Causal tree v. causal forest - when to use which for HTE? Would someone be able to explain the considerations for using a causal tree versus a causal forest to estimate heterogeneous treatment effects? Is it that a causal forest is less prone to overfitting? I've been reading over the papers but it wasn't clear to me. Thank you!
 A: As it stands at the moment in my mind, a causal forest is built using a combination of causal trees, my bare understanding is that when estimating for a group or cluster average treatment effects given a treatment assignment condition then a causal forest is the best choice, whereas if estimating treatment effect heterogeneity for an individual then the causal tree is more optimized for that. I may be wrong but that is how I get my head around it.
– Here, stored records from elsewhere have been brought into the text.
Section Flags.
Context (nolinenos : bool) (Hf : one_line filename) (Ho : one_line outname) (Hne : filename ≠ outname).
Lemma Keeps_if (b : bool) f g : Keeps f → Keeps g → Keeps (if b then f else g).
Proof. by destruct b. Qed.
Lemma Keeps_print prev s : Keeps (tplt_print nolinenos outname prev s).
Proof.
  apply Keeps_andthen; [apply Keeps_counted|]. apply Keeps_andthen.
  - apply Keeps_with. intros c _. apply Keeps_if; [by apply Keeps_write|apply Keeps_skip].
  - apply Keeps_if; [apply Keeps_skip|by apply Keeps_back].
Qed.
Lemma Keeps_text o : Keeps (print_text nolinenos outname o).
Proof. destruct o; [apply Keeps_print|apply Keeps_skip]. Qed.
Lemma destructor_newlines n s : newlines (destructor_text n s) = newlines s.
Proof.
  remember (length s) as m eqn:Em. assert (length s ≤ m)%nat as Hm by lia. clear Em. revert s Hm. induction m as [|m IH]; intros s Hm; [by destruct s; [|cbn in Hm; lia]|].
  destruct s as [|c [|d s]]; [done|done|].
  change (destructor_text n (c :: d :: s)) with (if (c =? 36) && (d =? 36) then lit "(yypminor->yy" ++ print_dec n ++ [41] ++ destructor_text n s else c :: destructor_text n (d :: s)). destruct (Z.eqb_spec c 36) as [->|]; cbn [andb]; [destruct (Z.eqb_spec d 36) as [->|]|].
  - rewrite !newlines_app, (newlines_none (print_dec n)) by apply print_dec_line. rewrite IH by (cbn in Hm; lia). done.
  - rewrite (newlines_head 36 (destructor_text n (d :: s))), IH by (cbn in *; lia). by rewrite <- newlines_head.
  - rewrite (newlines_head c (destructor_text n (d :: s))), IH by (cbn in *; lia). by rewrite <- newlines_head.
Qed.
Lemma Keeps_brace (s : str) : s = [123] ∨ s = [125] → Keeps (line s).
Proof. intros Hs. apply Keeps_line. destruct Hs as [->| ->]; by repeat constructor. Qed.
Lemma Keeps_destructor tokendest vardest sp : Keeps (emit_destructor_code nolinenos filename outname tokendest vardest sp).
Proof.
  unfold emit_destructor_code. set (body := destructor_body _ _ _).
  assert (∀ cp, Keeps (body cp)) as Hb.
  { intros cp. apply Keeps_andthen; [apply Keeps_write, destructor_newlines|]. apply Keeps_andthen; [by apply Keeps_write|].
    apply Keeps_andthen; [apply Keeps_if; [apply Keeps_skip|by apply Keeps_back]|apply Keeps_brace; by right]. }
  assert (Keeps (line (lit "{"))) as Hl by (apply Keeps_brace; by left).
  case_decide; [destruct tokendest; [by apply Keeps_andthen|apply Keeps_skip]|].
  destruct (sp_destructor sp).
  - apply Keeps_andthen; [done|]. apply Keeps_andthen; [apply Keeps_if; [apply Keeps_skip|by apply Keeps_source]|done].
  - destruct vardest; [by apply Keeps_andthen|apply Keeps_err].
Qed.
Lemma Keeps_code rp : Keeps (emit_code nolinenos filename outname rp).
Proof.
  assert (∀ p, newlines ([123] ++ p) = newlines p) as Hb by (intros p; by rewrite newlines_app).
  apply Keeps_andthen; [destruct (nonempty _); [by apply Keeps_write|apply Keeps_skip]|].
  apply Keeps_andthen; [destruct (rp_code rp); [|apply Keeps_skip]|].
  - apply Keeps_andthen; [apply Keeps_if; [apply Keeps_skip|by apply Keeps_source]|].
    apply Keeps_andthen; [by apply Keeps_write|]. apply Keeps_andthen; [apply Keeps_brace; by right|].
    apply Keeps_if; [apply Keeps_skip|by apply Keeps_back].
  - apply Keeps_andthen; [destruct (nonempty _); [apply Keeps_counted|apply Keeps_skip]|].
    destruct (rp_codePrefix rp); [apply Keeps_brace; by right|apply Keeps_skip].
Qed.
End Flags.
End Keeps.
A: As usual, the short answer is: it depends.
From a methodological point of view, a causal tree estimates the CATE function $E \left[ Y (1) - Y(0) | X \right]$ (i.e., the treatment effects conditional on the covariates) by constructing a multi-variate step function. This means that you would be given groups of units and, for each group, an estimate of their average treatment effect, typically called GATE (Group Average Treatment Effect).
On the other hand, a causal forest is an ensemble of several causal trees (I assume we are talking about the causal forest proposed by Athey and Wager (2018)) The idea is to smooth over several step functions to get a smooth estimate of the CATE. This way, the causal forest yields treatment effects that vary across individuals - as opposed to groups of units.
This discussion abstracts from our belief about the true Data Generating Process. If for some reason, we believe that treatment effects are constant across groups, then a causal tree should work better than a causal forest. Moreover, one could also discuss the relative merits of interpretability vs explainability. A causal forest yields individual treatment effects for each unit in your data set. Thus, if you have 10,000 units, then you estimate 10,000 effects, and really nobody is able to look at each of them and make a coherent and strong story out of it (although there is now a vast literature on how to post-process CATEs estimates, starting from this wonderful paper). A causal tree is way more interpretable than a causal forest (this is generally true for any type of trees/forests). You get a particular number of groups (in my experience, no more than 10/12) and an estimate of the average effect of each group. This is highly interpretable, which is essential for understanding and communication.